Por outro lado, Jessica volta para a casa e encontra Erik que lhe conta sobre o acontecido com Trish e de que ela já estava atrás de outro vilão. Não precisou muito para Jessica deduzir que Trish ia atrás de Sallinger no hospital e que precisava colocar o assassino na cadeia de qualquer forma, novamente para salvar a irmã. Jessica chega ao hospital a tempo de evitar a morte de  Sallinger, com Trish em seus calcanhares, depois vai com ele para seu apartamento (dele), onde destrói uma das câmaras que flagara a Felina em ação. Sob suas ordens, Erik e Malcom, com uma arma de choque, conseguem desacordar Trish, que espiava Sallinger no teto de um prédio em frente ao do criminos  e a levam para seu apartamento, onde fica acorrentada a uma coluna.

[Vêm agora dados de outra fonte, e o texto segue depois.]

(** Modelled from the platform: [new Response(body, { status, headers })]
    of the Fetch standard. The status must lie in 200..599 (RangeError); a
    body on a null-body status is a TypeError; the header list is copied;
    a string body with no Content-Type gets the text/plain default. *)
Definition new_Response (body : option string) (status : Z)
    (headers : Headers.t) : Completion Response.t :=
  if negb ((200 <=? status)%Z && (status <=? 599)%Z) then
    Threw (JsError "RangeError" "status out of range")
  else
    match body with
    | None => Returned (Response.mk status headers None)
    | Some b =>
        if null_body_status status then
          Threw (JsError "TypeError" "body on a null body status")
        else if Headers.has headers "Content-Type" then
          Returned (Response.mk status headers (Some b))
        else
          Returned (Response.mk status
                      (Headers.append headers "content-type"
                         "text/plain;charset=UTF-8")
                      (Some b))
    end.

(* ================================================================== *)
(** ** response.ts: the response builder *)
(* ================================================================== *)

Module ResponseBuilder.

(** The three closure variables of [createResponseBuilder], with a body
    that is null or a string: what [json], [text] and [html] store, and
    all the handlers of [Chain] set. [ResponseBuilderFull] below has the
    body at its full type, [BodyInit | null]. *)
Record t : Type := mk { _status : Z; _headers : Headers.t; _body : option string }.

Definition createResponseBuilder : t := mk 200 Headers.empty None.

Definition setStatus (b : t) (code : Z) : t :=
  mk code (_headers b) (_body b).

Definition setHeader (b : t) (name value : string) : t :=
  mk (_status b) (Headers.set (_headers b) name value) (_body b).

Definition appendHeader (b : t) (name value : string) : t :=
  mk (_status b) (Headers.append (_headers b) name value) (_body b).

Definition deleteHeader (b : t) (name : string) : t :=
  mk (_status b) (Headers.delete (_headers b) name) (_body b).

(** The body setter of the [body] property. *)
Definition setBody (b : t) (value : option string) : t :=
  mk (_status b) (_headers b) value.

(** [json(data)]: [data] stands for the text [JSON.stringify(data)]. *)
Definition json (b : t) (data : string) : t :=
  mk (_status b)
     (Headers.set (_headers b) "Content-Type" "application/json; charset=utf-8")
     (Some data).

Definition text (b : t) (content : string) : t :=
  mk (_status b)
     (Headers.set (_headers b) "Content-Type" "text/plain; charset=utf-8")
     (Some content).

Definition html (b : t) (content : string) : t :=
  mk (_status b)
     (Headers.set (_headers b) "Content-Type" "text/html; charset=utf-8")
     (Some content).

Definition redirect (b : t) (url : string) (redirectStatus : Z) : t :=
  mk redirectStatus (Headers.set (_headers b) "Location" url) None.

(** [build()]: the builder after the call, and what the call gave. *)
Definition build (b : t) : t * Completion Response.t :=
  (b, new_Response (_body b) (_status b) (_headers b)).

End ResponseBuilder.

(* ================================================================== *)
(** ** response.ts with the body at its full type *)
(* ================================================================== *)

(** [BodyInit]: what the [body] setter of the builder takes besides
    [null]. [json], [text] and [html] store strings; the module above is
    the builder on such bodies. A stream is known by its identity. *)
Module BodyInit.

Inductive t : Type :=
| Text (text : string)
| Params (serialized : string)
| Form (entries : list (string * string))
| Blob (type : string) (bytes : string)
| Bytes (bytes : string)
| Stream (id : nat).

End BodyInit.

(** Modelled from the platform: the state the [Response] constructor
    reads and changes. [boundary k] is the multipart boundary its
    generator gives the [k]-th time it is asked, [drawn] the number of
    times it was asked, [unusable] the streams that are disturbed or
    locked. *)
Module Platform.

Record t : Type := mk {
  boundary : nat -> string;
  drawn : nat;
  unusable : list nat
}.

(** Reading from a stream, as a host does with the body of a
    [Response] it was handed: the stream is disturbed from then on. *)
Definition read (p : t) (stream : nat) : t :=
  mk (boundary p) (drawn p) (stream :: unusable p).

End Platform.

(** A [Response] with a body of any kind: bytes, the encoding of a form
    under a boundary, or a stream. *)
Module Snapshot.

Inductive Payload : Type :=
| Data (bytes : string)
| Multipart (boundary : string) (entries : list (string * string))
| Piped (stream : nat).

Record t : Type := mk {
  status : Z;
  headers : Headers.t;
  body : option Payload
}.

End Snapshot.

Module ResponseBuilderFull.

Record t : Type := mk {
  _status : Z;
  _headers : Headers.t;
  _body : option BodyInit.t
}.

Definition createResponseBuilder : t := mk 200 Headers.empty None.

(** The body setter of the [body] property. *)
Definition setBody (b : t) (value : option BodyInit.t) : t :=
  mk (_status b) (_headers b) value.

Definition json (b : t) (data : string) : t :=
  mk (_status b)
     (Headers.set (_headers b) "Content-Type" "application/json; charset=utf-8")
     (Some (BodyInit.Text data)).

Definition text (b : t) (content : string) : t :=
  mk (_status b)
     (Headers.set (_headers b) "Content-Type" "text/plain; charset=utf-8")
     (Some (BodyInit.Text content)).

Definition html (b : t) (content : string) : t :=
  mk (_status b)
     (Headers.set (_headers b) "Content-Type" "text/html; charset=utf-8")
     (Some (BodyInit.Text content)).

(** Modelled from the platform: extracting a body, the first step of the
    [Response] constructor. It gives the payload and the Content-Type
    the body brings, if any. A form is encoded under a boundary drawn
    anew; a stream that is disturbed or locked is refused. *)
Definition extract (p : Platform.t) (body : BodyInit.t)
    : Platform.t * Completion (Snapshot.Payload * option string) :=
  match body with
  | BodyInit.Text s =>
      (p, Returned (Snapshot.Data s, Some "text/plain;charset=UTF-8"))
  | BodyInit.Params s =>
      (p, Returned (Snapshot.Data s,
                    Some "application/x-www-form-urlencoded;charset=UTF-8"))
  | BodyInit.Form entries =>
      let b := Platform.boundary p (Platform.drawn p) in
      (Platform.mk (Platform.boundary p) (S (Platform.drawn p))
                   (Platform.unusable p),
       Returned (Snapshot.Multipart b entries,
                 Some ("multipart/form-data; boundary=" ++ b)%string))
  | BodyInit.Blob type bytes =>
      (p, Returned (Snapshot.Data bytes,
                    if Js.truthy type then Some type else None))
  | BodyInit.Bytes bytes => (p, Returned (Snapshot.Data bytes, None))
  | BodyInit.Stream id =>
      if existsb (Nat.eqb id) (Platform.unusable p)
      then (p, Threw (JsError "TypeError" "body stream is disturbed or locked"))
      else (p, Returned (Snapshot.Piped id, None))
  end.

(** Modelled from the platform: [new Response(body, { status, headers })].
    The body is extracted first; then the status is checked, the header
    list copied, a body on a null-body status refused, and the
    Content-Type of the body added when the list has none. *)
Definition new_Response (p : Platform.t) (body : option BodyInit.t)
    (status : Z) (headers : Headers.t)
    : Platform.t * Completion Snapshot.t :=
  let (p', extracted) :=
    match body with
    | None => (p, Returned None)
    | Some b =>
        match extract p b with
        | (p', Returned x) => (p', Returned (Some x))
        | (p', Threw e) => (p', Threw e)
        end
    end in
  match extracted with
  | Threw e => (p', Threw e)
  | Returned extracted =>
      if negb ((200 <=? status)%Z && (status <=? 599)%Z) then
        (p', Threw (JsError "RangeError" "status out of range"))
      else
        match extracted with
        | None => (p', Returned (Snapshot.mk status headers None))
        | Some (payload, type) =>
            if null_body_status status then
              (p', Threw (JsError "TypeError" "body on a null body status"))
            else
              match type with
              | Some type =>
                  if Headers.has headers "Content-Type" then
                    (p', Returned (Snapshot.mk status headers (Some payload)))
                  else
                    (p', Returned
                           (Snapshot.mk status
                              (Headers.append headers "content-type" type)
                              (Some payload)))
              | None =>
                  (p', Returned (Snapshot.mk status headers (Some payload)))
              end
        end
  end.

(** [build()]: the platform and the builder after the call, and what the
    call gave. *)
Definition build (p : Platform.t) (b : t)
    : Platform.t * t * Completion Snapshot.t :=
  let (p', r) := new_Response p (_body b) (_status b) (_headers b) in
  (p', b, r).

(** A builder of the module above, and the [Response] it builds, seen
    here. *)
Definition widen (b : ResponseBuilder.t) : t :=
  mk (ResponseBuilder._status b) (ResponseBuilder._headers b)
     (option_map BodyInit.Text (ResponseBuilder._body b)).

Definition seen (r : Completion Response.t) : Completion Snapshot.t :=
  match r with
  | Returned r =>
      Returned (Snapshot.mk (Response.status r) (Response.headers r)
                  (option_map Snapshot.Data (Response.body r)))
  | Threw e => Threw e
  end.

(** What [build()] gives on a form when the status allows a body: the
    form under the boundary [b], announced in the Content-Type unless
    the builder holds one. *)
Definition form_snapshot (b : t)
    (entries : list (string * string)) (boundary : string) : Snapshot.t :=
  Snapshot.mk (_status b)
    (if Headers.has (_headers b) "Content-Type"
     then _headers b
     else Headers.append (_headers b) "content-type"
            ("multipart/form-data; boundary=" ++ boundary)%string)
    (Some (Snapshot.Multipart boundary entries)).

End ResponseBuilderFull.

(* ================================================================== *)
(** ** utils/uuid.ts *)
(* ================================================================== *)

(** What one request reads from its environment: the clock, whether
    [crypto.randomUUID] exists, and sixteen random bytes. *)
Record Env : Type := mkEnv { now : Z; nativeRandomUUID : bool; random : list Z }.

Module Uuid.

(** A [Uint8Array(16)] filled from [src]: sixteen bytes, each reduced
    modulo 256, zero where [src] is short. *)
Definition Uint8Array16 (src : list Z) : list Z :=
  map (fun i => (nth i src 0 mod 256)%Z) (seq 0 16).

Definition hex_digit (d : Z) : ascii :=
  if (d <? 10)%Z then ascii_of_nat (48 + Z.to_nat d)
  else ascii_of_nat (87 + Z.to_nat d).

(** [b.toString(16).padStart(2, '0')] for a byte. *)
Definition hex2 (b : Z) : string :=
  String (hex_digit (b / 16)%Z) (String (hex_digit (b mod 16)%Z) EmptyString).

(** [hex.slice(from, to).join('')] *)
Definition slice_join (hex : list string) (from to : nat) : string :=
  String.concat EmptyString (firstn (to - from) (skipn from hex)).

Definition formatUUIDBytes (bytes : list Z) : string :=
  let hex := map (fun i => hex2 (nth i bytes 0%Z)) (seq 0 16) in
  String.concat "-"
    [ slice_join hex 0 4; slice_join hex 4 6; slice_join hex 6 8;
      slice_join hex 8 10; slice_join hex 10 16 ].

(** [bytes[i] = f(bytes[i])] *)
Fixpoint update (i : nat) (f : Z -> Z) (bytes : list Z) : list Z :=
  match bytes, i with
  | [], _ => []
  | b :: tl, O => f b :: tl
  | b :: tl, S i' => b :: update i' f tl
  end.

Definition generateUUIDFallback (random : list Z) : string :=
  let bytes := Uint8Array16 random in
  let bytes := update 6 (fun b => Z.lor (Z.land b 15) 64) bytes in
  let bytes := update 8 (fun b => Z.lor (Z.land b 63) 128) bytes in
  formatUUIDBytes bytes.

Nesse ínterim, Jessica arma para Sallinger, em seu escritório, levando-o a crer que a havia dopado e dominado, permitindo que ele inicie seu ritual de tortura, levando-o a confessar seus crimes, tudo para registro da câmara de Erik. Em seguida, o derruba e o imobiliza. Depois, vai com Erik para o apartamento do serial, faz uma limpa geral, incluindo as câmeras e o servidor onde poderiam estar imagens de Trish. Segue, então até Trish, informa que Sallinger havia sido preso pra sempre, que o segredo dela estava a salvo e que ela poderia voltar à rotina normal, apesar dos tantos pesares.

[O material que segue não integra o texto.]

(** * Mero AI personality matcher: a shallow embedding of [mcp_starter.py]

    The development follows the source file top to bottom:

    - [B64]: Python's [float] is IEEE 754 binary64; its arithmetic is the
      standard library's executable specification [SpecFloat] at precision
      53 and maximal exponent 1024.
    - [Py]: the dynamically typed values that [json.loads] produces, the
      exceptions the interpreter raises, and the few built-in operations
      the source uses ([*], [+], [/], [math.sqrt], [sum], truth value,
      subscription, [str.join], [round]).
    - the machine: the repetition of a sequence by an int is the one
      operation whose result can outgrow its operands, and whether the
      interpreter obtains the memory for it is a parameter of everything
      that follows.
    - [custom_cosine_similarity], the match scan of [mero_ai] and [mero_ai]
      itself, as functions over an explicit state (the two module globals)
      that keeps every mutation made before an exception is raised.
    - the properties of the specification, proved or refuted on these
      definitions.

    What lies outside the source file is a parameter or is left out: the
    generative model and [json.loads] are parameters of
    [analyze_text_with_gemini], whose result [mero_ai] takes as an
    argument, and the [validate] tool only reads the environment.  The
    text of the replies is represented by the values interpolated into
    it. *)

From Stdlib Require Import ZArith Lia List Bool String Ascii.
From Stdlib Require Import Floats.SpecFloat.
Import ListNotations.

Local Open Scope string_scope.
Local Open Scope Z_scope.
#[local] Set Warnings "-register-all".

(* ================================================================== *)
(** ** binary64 arithmetic *)
(* ================================================================== *)

Module B64.

Definition prec : Z := 53.
Definition emax : Z := 1024.

Definition mul := SFmul prec emax.
Definition add := SFadd prec emax.
Definition div := SFdiv prec emax.
Definition sqrt := SFsqrt prec emax.
Definition ltb := SFltb.
Definition leb := SFleb.
Definition eqb := SFeqb.

(** [float(n)] for a Python int: round to nearest even. *)
Definition of_Z (n : Z) : spec_float := binary_normalize prec emax n 0 false.

Definition zero : spec_float := S754_zero false.

Definition is_zero (x : spec_float) : bool :=
  match x with S754_zero _ => true | _ => false end.

Definition is_infinity (x : spec_float) : bool :=
  match x with S754_infinity _ => true | _ => false end.

(** The sign bit is clear or the number is a zero or a NaN: the numbers
    [math.sqrt] accepts. *)
Definition sqrt_domain (x : spec_float) : bool :=
  match x with
  | S754_finite true _ _ | S754_infinity true => false
  | _ => true
  end.

(** No finite number lies below the subnormal range. *)
Definition above_emin (x : spec_float) : Prop :=
  match x with
  | S754_finite _ _ e => emin prec emax <= e
  | _ => True
  end.

(** A number of magnitude at least 2^-537 (or infinite, or NaN): what a
    square root of a non-zero binary64 number always is. *)
Definition large (x : spec_float) : Prop :=
  match x with
  | S754_zero _ => False
  | S754_finite _ m e => -536 <= Zpos (digits2_pos m) + e
  | _ => True
  end.

(** Signed mantissa. *)
Definition signed (s : bool) (m : positive) : Z :=
  if s then Zneg m else Zpos m.

(** Exact comparison [x > n] of a float with an integer. *)
Definition gt_Z (x : spec_float) (n : Z) : bool :=
  match x with
  | S754_nan => false
  | S754_infinity s => negb s
  | S754_zero _ => n <? 0
  | S754_finite s m e =>
      if 0 <=? e then n <? signed s m * 2 ^ e
      else n * 2 ^ (- e) <? signed s m
  end.

(** Exact comparison [x == n] of a float with an integer. *)
Definition eq_Z (x : spec_float) (n : Z) : bool :=
  match x with
  | S754_zero _ => n =? 0
  | S754_finite s m e =>
      if 0 <=? e then signed s m * 2 ^ e =? n
      else signed s m =? n * 2 ^ (- e)
  | _ => false
  end.

(** [round(x)] on a finite float: the nearest integer, ties to even. *)
Definition round_half_even (s : bool) (m : positive) (e : Z) : Z :=
  if 0 <=? e then signed s m * 2 ^ e
  else
    let d := 2 ^ (- e) in
    let q := Zpos m / d in
    let r := Zpos m mod d in
    let q' := match 2 * r ?= d with
              | Lt => q
              | Gt => q + 1
              | Eq => if Z.even q then q else q + 1
              end in
    if s then - q' else q'.

End B64.

(* ================================================================== *)
(** ** Python values, exceptions and built-in operations *)
(* ================================================================== *)

Module Py.

(** What [json.loads] returns: [None], [bool], [int], [float], [str],
    [list], and [dict] with string keys in insertion order.  An [int] is
    unbounded; the characters of a [str] are those of [string]. *)
Inductive pyval : Type :=
| PNone
| PBool (b : bool)
| PInt (n : Z)
| PFloat (f : spec_float)
| PStr (s : string)
| PList (l : list pyval)
| PDict (d : list (string * pyval)).

Inductive exn : Type :=
| TypeError | KeyError | ValueError | OverflowError | ZeroDivisionError
| MemoryError.

Inductive result (A : Type) : Type :=
| Ok (a : A)
| Raise (e : exn).
Arguments Ok {A} a.
Arguments Raise {A} e.

Definition bind {A B} (r : result A) (k : A -> result B) : result B :=
  match r with
  | Ok a => k a
  | Raise e => Raise e
  end.

(** The numeric tower restricted to what JSON yields; [bool] is a
    subtype of [int]. *)
Inductive pynum : Type :=
| NInt (n : Z)
| NFloat (f : spec_float).

Definition as_num (v : pyval) : option pynum :=
  match v with
  | PBool b => Some (NInt (if b then 1 else 0))
  | PInt n => Some (NInt n)
  | PFloat f => Some (NFloat f)
  | _ => None
  end.

Definition of_num (x : pynum) : pyval :=
  match x with
  | NInt n => PInt n
  | NFloat f => PFloat f
  end.

(** [float(n)]: OverflowError when the int is too large for a float. *)
Definition to_float (n : Z) : result spec_float :=
  let f := B64.of_Z n in
  if B64.is_infinity f then Raise OverflowError else Ok f.

Definition num_to_float (x : pynum) : result spec_float :=
  match x with
  | NInt n => to_float n
  | NFloat f => Ok f
  end.

(** A binary arithmetic operator on numbers: exact on two ints, and on
    floats after converting an int operand. *)
Definition arith (fz : Z -> Z -> Z) (ff : spec_float -> spec_float -> spec_float)
           (x y : pynum) : result pynum :=
  match x, y with
  | NInt a, NInt b => Ok (NInt (fz a b))
  | _, _ =>
      bind (num_to_float x) (fun a =>
      bind (num_to_float y) (fun b =>
      Ok (NFloat (ff a b))))
  end.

Embora ainda irada, Trish parece se conformar com a solução até que, de volta ao seu novo programa sobre roupas, uma colega de trabalho a abraça, diz o quanto sentia o que tinha acontecido e de como estava furiosa, apesar de Sallinger ter sido preso. Lamenta não haver pena de morte em Nova York, que Sallinger usaria o sistema a seu favor  porque era esperto (advogado) e indaga por que o serial killer não tinha sido morto num tiroteio. Foi como tentar apagar incêndio com gasolina. Trish vai atrás de Sallinger outra vez e, numa das melhores cenas da série, mata-o quando  era levado para julgamento. (Vale lembrar que Sallinger era defendido por Jeri Hogarth que costumava, no mínimo, aliviar para seus clientes).



Resumo do último episódio

Após a morte de Sallinger, Jessica fica dividida sobre o que fazer, embora as pressões para que entregue Trish à polícia venham de todos os lados. E a série está tão determinada a mandar Trish para a temida prisão de segurança máxima dos supercriminosos, a Balsa, onde se ficava na solitária em tempo integral, que apela até para uma visita de Luke Cage a Jessica para convencê-la a tomar essa decisão absurda. Ex-ficante de Jessica na primeira temporada, Cage que virara dono do Harlem's Paradise no final de sua série, clube onde também celebrava com contraventores, tinha mandado seu meio-irmão, bandidão de primeira categoria, para a Balsa e veio aconselhar Jessica a fazer o mesmo com Trish. Tinha sido duro, blá-blá-blá, mas necessário.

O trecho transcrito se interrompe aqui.